5 Set up a worm farm and frog pond after you have stopped using toxic sprays. Plan to enclose your orchard trees and put in a few hens to control codling moth and other pests.

6 Rotate crops in the food garden, plant fragrant and pungent herbs for pest control, and practice companion planting.

7 Raise your own seedlings from open pollinated seeds, not genetically modified seeds. Save seed from your best plants and swap with others. Leave some vegetables to go to flower to attract predator insects.

8 If you need to buy mulches, potting soil, and other garden products, buy organic products or buy from unsprayed environments.

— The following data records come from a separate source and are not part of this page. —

(** [bind_new_flow]: the slot, and [*capacity_reject]. *)
Definition bind_new_flow (alloc : bool) (flow_id : Z) (h : LocalDecodeHub) (io : HubIo) (st : St) :
    option (option nat * bool * LocalDecodeHub * HubIo) :=
  if bool_decide (lh_mode h = Some LOCAL_DECODE_MODE_SINGLE_FILE) && (0 <? active_count_unlocked h)
  then Some (None, false, h, io)
  else
    match find_free_slot h with
    | None => Some (None, true, h, io)
    | Some i =>
        let '(opened, io) := open_flow_output h flow_id io in
        match opened with
        | None => Some (None, false, hub_set_flow i flow_zero h, io)
        | Some (file, close) =>
            match create_flow_decoder alloc h flow_id st with
            | None =>
                io ← (match close, file with true, FILE_OPENED f => fclose f io | _, _ => Some io end);
                Some (None, false, hub_set_flow i flow_zero h, io)
            | Some (dec, receiver) =>
                Some (Some i, false,
                  hub_set_flow i (mkFlow true flow_id (Some file) close dec receiver 0 0 0 []) h, io)
            end
        end
    end.

(** ** Delivery *)

(** [stats.metadata_mismatch++], also of a flow. *)
Definition hub_mismatch (h : LocalDecodeHub) : LocalDecodeHub := hub_with_stats (hs_count_mismatch (lh_stats h)) h.
Definition flow_mismatch (i : nat) (h : LocalDecodeHub) : LocalDecodeHub :=
  let f := hub_flow h i in
  hub_mismatch (hub_set_flow i (mkFlow (lf_active f) (lf_flow_id f) (lf_output f) (lf_close_output f) (lf_dec f)
    (lf_wirehair_dec f) (lf_delivered f) (u64 (lf_metadata_mismatch f + 1)) (lf_ingest_error f) (lf_written f)) h).

Definition with_codec_state (st : St) (d : WireFlowDecoder St) : WireFlowDecoder St :=
  mkWireFlowDecoder (d_complete d) (d_expected_shards d) (d_best_effort d) (d_input_size d) (d_groups d)
    (d_next_emit_block d) (d_end_block_count d) (d_end_seen d) (d_stats d) (d_latency d) st (d_outputs d).

(** The datagram goes to the decoder of the flow: whether the call returned 0, the flow, the
    acknowledgements and the state of the codec. *)
Definition flow_ingest (calloc_ok : bool) (h : LocalDecodeHub) (f : LocalDecodeFlow) (hdr : WireHeader)
    (payload : option (list byte)) (acks : list (list byte)) (st : St) :
    option (bool * LocalDecodeFlow * list (list byte) * St) :=
  let with_ dec receiver written :=
    mkFlow (lf_active f) (lf_flow_id f) (lf_output f) (lf_close_output f) dec receiver (lf_delivered f)
      (lf_metadata_mismatch f) (lf_ingest_error f) written in
  if lh_wirehair_mode h then
    r ← lf_wirehair_dec f;
    '(rc, r, (written, acks)) ← wirehair_segment_receiver_ingest receiver_output (receiver_ack h) calloc_ok hdr
                                  payload r (lf_written f, acks);
    Some ((rc =? 0)%Z, with_ None (Some r) written, acks, st)
  else
    d ← lf_dec f;
    '(ok, d) ← wire_flow_decoder_ingest (lh_codec h) (write_ok (lf_flow_id f)) clock realloc_ok calloc_ok hdr payload
                 (match payload with Some p => length p | None => 0 end) (with_codec_state st d);
    Some (ok, with_ (Some d) None (d_outputs d), acks, d_codec_state d).

Definition flow_counted (ok : bool) (f : LocalDecodeFlow) : LocalDecodeFlow :=
  mkFlow (lf_active f) (lf_flow_id f) (lf_output f) (lf_close_output f) (lf_dec f) (lf_wirehair_dec f)
    (if ok then u64 (lf_delivered f + 1) else lf_delivered f) (lf_metadata_mismatch f)
    (if ok then lf_ingest_error f else u64 (lf_ingest_error f + 1)) (lf_written f).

9 Never use toxic sprays, not even the one you are told breaks down quickly—yeah, sure—and disappears into groundwater until elements of it come up again to issue from someone’s tap. Don’t use snail pellets. They will kill frogs, lizards, ladybugs, lacewings, worms, small birds, and other assistant gardeners. Contact your local agency to dispose of your collection of toxic substances. They have facilities to do this without the substances leaking into the environment, which would happen if you just put them in the bin. If you must spray, make garlic or soapy water spray and keep well away from your pond and worm farm.

10 Utilize weeds for their nutrients in compost and green mulch. Control seed-setting weeds by cutting off flowers. Where weeds are rampant, mulch with wet newspaper, cardboard, telephone books, and pea straw. Then plant groundcovers and a tree, use that area as a pumpkin bed, or grow a crop of potatoes.

Think of your garden as your paradise, and paradise will emerge within a few years. Celebrate your garden’s birthday!